(What is being asked)
Please report every line in the material below where the word "mret" is found.

(Provided information)
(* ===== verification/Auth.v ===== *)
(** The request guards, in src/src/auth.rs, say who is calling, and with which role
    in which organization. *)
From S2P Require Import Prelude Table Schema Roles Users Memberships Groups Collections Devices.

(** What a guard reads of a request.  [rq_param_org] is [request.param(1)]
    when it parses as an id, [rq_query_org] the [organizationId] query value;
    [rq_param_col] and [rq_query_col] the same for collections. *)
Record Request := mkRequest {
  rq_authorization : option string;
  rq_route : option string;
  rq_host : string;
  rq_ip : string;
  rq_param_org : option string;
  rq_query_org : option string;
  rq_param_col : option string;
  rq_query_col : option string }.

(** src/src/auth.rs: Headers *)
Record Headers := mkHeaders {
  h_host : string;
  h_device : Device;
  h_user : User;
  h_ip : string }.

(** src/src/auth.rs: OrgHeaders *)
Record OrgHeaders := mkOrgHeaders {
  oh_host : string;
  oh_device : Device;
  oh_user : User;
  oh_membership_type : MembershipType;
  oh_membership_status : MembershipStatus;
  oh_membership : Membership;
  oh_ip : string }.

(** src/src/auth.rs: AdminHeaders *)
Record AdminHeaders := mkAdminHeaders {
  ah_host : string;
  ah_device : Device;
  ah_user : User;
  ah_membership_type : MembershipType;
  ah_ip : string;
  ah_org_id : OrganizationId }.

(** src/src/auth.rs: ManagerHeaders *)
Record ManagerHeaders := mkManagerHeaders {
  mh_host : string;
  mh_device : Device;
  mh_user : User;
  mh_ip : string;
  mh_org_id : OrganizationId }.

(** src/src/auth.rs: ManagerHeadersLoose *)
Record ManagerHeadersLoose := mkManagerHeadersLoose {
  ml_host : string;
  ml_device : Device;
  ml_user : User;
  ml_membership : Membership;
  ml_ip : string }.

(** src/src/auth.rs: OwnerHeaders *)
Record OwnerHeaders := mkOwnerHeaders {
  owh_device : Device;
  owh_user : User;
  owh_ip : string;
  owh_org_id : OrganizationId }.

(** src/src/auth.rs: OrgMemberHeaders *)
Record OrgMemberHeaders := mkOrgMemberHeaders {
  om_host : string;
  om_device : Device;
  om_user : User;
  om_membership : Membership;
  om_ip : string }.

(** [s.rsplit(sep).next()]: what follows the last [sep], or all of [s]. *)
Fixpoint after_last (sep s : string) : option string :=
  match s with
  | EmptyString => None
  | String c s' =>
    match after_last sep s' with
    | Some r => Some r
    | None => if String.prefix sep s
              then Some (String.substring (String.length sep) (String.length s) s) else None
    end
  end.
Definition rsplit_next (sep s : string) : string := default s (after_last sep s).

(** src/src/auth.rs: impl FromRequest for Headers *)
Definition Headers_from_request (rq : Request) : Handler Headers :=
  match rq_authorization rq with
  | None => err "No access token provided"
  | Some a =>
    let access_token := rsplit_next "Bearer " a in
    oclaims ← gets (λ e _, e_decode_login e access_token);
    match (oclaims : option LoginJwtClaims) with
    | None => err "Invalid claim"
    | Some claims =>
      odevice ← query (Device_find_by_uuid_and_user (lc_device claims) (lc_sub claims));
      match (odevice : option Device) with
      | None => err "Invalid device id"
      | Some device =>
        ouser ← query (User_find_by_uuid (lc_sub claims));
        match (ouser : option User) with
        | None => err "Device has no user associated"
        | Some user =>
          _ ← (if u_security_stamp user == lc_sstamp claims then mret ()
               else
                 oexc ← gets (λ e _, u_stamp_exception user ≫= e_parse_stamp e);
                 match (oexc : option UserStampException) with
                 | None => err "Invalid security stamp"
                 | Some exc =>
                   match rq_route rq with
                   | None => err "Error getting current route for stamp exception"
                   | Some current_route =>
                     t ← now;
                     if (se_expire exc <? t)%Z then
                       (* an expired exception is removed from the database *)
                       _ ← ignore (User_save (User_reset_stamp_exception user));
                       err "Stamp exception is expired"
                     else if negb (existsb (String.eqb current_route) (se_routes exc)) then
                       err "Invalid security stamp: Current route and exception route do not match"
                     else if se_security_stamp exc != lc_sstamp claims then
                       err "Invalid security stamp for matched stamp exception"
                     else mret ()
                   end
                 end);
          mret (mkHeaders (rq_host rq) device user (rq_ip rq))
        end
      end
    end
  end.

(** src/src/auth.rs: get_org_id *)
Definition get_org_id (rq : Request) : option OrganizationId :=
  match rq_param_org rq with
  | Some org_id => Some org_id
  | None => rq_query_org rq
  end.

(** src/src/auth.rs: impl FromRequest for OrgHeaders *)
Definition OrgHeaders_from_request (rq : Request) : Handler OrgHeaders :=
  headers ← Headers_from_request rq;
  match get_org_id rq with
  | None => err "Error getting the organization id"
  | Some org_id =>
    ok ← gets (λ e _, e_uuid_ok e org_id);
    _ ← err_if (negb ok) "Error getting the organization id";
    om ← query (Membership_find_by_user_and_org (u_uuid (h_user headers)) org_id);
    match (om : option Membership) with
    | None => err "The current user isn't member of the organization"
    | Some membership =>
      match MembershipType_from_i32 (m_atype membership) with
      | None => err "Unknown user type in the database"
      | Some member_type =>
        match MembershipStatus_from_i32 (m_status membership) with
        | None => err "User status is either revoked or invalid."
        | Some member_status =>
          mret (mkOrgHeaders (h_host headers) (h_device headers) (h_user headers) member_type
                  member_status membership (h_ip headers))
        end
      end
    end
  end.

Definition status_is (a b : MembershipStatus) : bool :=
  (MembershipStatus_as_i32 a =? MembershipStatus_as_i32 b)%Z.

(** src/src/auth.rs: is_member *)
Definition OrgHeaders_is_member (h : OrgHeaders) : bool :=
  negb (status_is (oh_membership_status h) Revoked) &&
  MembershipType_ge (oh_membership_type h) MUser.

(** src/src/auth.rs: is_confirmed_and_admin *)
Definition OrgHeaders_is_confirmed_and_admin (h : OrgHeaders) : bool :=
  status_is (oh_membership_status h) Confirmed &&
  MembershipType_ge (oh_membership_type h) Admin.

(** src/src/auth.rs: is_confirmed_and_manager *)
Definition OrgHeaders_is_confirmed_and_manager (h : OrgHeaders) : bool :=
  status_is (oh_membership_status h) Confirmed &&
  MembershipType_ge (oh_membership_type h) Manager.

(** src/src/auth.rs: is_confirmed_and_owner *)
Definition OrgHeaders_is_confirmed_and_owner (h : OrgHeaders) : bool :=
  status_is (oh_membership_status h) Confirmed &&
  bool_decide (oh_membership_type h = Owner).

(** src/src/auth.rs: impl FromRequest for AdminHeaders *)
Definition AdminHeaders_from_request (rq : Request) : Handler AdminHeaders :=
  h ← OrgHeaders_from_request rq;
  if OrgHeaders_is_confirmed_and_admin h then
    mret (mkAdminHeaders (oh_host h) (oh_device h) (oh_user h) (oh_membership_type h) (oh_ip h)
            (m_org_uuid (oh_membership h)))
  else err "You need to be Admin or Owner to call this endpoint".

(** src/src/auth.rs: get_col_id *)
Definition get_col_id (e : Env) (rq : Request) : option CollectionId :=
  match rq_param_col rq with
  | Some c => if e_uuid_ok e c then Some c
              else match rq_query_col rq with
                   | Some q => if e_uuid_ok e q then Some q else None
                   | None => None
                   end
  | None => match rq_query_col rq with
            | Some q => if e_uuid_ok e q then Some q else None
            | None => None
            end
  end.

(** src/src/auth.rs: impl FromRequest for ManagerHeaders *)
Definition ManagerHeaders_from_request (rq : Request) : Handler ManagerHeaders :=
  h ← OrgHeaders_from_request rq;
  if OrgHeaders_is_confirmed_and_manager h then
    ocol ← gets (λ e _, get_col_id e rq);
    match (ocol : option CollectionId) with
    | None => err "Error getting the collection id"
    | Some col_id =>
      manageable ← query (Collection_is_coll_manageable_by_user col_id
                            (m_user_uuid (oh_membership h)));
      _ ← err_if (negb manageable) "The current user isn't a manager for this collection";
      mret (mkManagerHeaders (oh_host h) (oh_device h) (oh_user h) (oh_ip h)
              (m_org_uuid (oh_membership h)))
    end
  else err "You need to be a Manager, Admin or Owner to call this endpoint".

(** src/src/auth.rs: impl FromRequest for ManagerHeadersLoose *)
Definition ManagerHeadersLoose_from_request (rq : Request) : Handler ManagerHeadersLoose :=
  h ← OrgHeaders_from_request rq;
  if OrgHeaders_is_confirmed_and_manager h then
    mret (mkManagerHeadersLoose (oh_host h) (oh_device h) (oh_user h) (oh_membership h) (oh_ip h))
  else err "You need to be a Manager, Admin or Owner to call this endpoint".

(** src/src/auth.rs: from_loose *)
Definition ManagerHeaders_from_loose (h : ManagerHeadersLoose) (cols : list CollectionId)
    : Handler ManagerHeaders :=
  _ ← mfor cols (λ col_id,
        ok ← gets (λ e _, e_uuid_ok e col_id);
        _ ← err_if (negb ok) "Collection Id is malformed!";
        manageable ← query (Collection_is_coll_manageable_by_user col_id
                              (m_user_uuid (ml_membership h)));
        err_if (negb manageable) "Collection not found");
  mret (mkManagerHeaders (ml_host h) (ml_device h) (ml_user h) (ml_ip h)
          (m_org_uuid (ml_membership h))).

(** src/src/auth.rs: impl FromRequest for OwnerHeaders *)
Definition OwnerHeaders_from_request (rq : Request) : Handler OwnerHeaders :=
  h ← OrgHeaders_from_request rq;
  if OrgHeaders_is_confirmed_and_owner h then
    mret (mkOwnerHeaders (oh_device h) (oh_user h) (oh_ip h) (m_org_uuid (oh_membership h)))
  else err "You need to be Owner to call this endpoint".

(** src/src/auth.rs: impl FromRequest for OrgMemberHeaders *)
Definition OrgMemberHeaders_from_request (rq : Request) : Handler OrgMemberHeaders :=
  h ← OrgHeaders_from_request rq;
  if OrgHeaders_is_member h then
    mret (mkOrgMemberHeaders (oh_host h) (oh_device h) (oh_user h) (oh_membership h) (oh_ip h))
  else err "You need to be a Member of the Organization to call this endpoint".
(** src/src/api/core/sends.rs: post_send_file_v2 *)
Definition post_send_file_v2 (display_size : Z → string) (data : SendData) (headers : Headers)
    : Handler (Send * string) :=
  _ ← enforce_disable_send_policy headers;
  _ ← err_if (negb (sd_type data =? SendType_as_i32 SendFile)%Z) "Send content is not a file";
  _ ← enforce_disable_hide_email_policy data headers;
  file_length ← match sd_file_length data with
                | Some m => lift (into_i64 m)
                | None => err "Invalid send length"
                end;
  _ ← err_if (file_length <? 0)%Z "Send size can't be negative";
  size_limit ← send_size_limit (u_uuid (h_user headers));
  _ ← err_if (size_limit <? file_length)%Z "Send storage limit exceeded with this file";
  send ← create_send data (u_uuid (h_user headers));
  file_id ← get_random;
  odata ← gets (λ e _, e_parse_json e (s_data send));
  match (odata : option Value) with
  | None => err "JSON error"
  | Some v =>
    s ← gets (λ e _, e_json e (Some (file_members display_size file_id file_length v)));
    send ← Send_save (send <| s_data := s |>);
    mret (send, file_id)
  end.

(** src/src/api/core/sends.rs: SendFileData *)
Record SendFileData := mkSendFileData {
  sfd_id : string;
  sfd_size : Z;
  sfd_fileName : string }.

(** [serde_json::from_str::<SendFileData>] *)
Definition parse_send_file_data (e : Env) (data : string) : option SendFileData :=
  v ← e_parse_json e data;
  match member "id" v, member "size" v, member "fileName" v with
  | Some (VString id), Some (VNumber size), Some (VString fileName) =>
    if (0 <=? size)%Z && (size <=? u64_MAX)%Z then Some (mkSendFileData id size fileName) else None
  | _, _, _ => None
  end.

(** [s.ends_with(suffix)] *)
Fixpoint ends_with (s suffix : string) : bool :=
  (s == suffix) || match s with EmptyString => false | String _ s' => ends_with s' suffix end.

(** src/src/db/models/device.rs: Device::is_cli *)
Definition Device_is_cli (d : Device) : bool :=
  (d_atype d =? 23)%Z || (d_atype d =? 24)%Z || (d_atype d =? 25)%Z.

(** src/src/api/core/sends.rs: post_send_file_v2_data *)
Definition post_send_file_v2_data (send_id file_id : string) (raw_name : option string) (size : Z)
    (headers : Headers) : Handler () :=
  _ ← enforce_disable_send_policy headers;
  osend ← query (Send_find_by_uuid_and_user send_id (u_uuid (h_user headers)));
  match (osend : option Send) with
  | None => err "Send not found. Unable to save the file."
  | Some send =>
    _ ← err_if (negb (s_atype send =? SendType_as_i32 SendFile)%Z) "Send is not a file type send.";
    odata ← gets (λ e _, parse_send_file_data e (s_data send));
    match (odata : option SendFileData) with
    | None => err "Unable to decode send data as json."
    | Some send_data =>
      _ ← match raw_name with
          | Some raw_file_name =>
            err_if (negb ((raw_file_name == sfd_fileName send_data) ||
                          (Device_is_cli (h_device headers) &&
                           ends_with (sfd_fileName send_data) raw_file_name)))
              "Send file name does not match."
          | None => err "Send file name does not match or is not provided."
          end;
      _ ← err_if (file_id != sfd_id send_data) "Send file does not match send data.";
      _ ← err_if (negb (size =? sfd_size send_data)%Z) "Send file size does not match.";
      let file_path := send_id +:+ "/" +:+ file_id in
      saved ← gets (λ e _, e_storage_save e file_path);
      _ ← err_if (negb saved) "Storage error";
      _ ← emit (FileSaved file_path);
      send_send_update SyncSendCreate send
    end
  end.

(Finished exercise)
          _ ← (if u_security_stamp user == lc_sstamp claims then mret ()
                     else mret ()
          mret (mkHeaders (rq_host rq) device user (rq_ip rq))
          mret (mkOrgHeaders (h_host headers) (h_device headers) (h_user headers) member_type
    mret (mkAdminHeaders (oh_host h) (oh_device h) (oh_user h) (oh_membership_type h) (oh_ip h)
      mret (mkManagerHeaders (oh_host h) (oh_device h) (oh_user h) (oh_ip h)
    mret (mkManagerHeadersLoose (oh_host h) (oh_device h) (oh_user h) (oh_membership h) (oh_ip h))
  mret (mkManagerHeaders (ml_host h) (ml_device h) (ml_user h) (ml_ip h)
    mret (mkOwnerHeaders (oh_device h) (oh_user h) (oh_ip h) (m_org_uuid (oh_membership h)))
    mret (mkOrgMemberHeaders (oh_host h) (oh_device h) (oh_user h) (oh_membership h) (oh_ip h))
    mret (send, file_id)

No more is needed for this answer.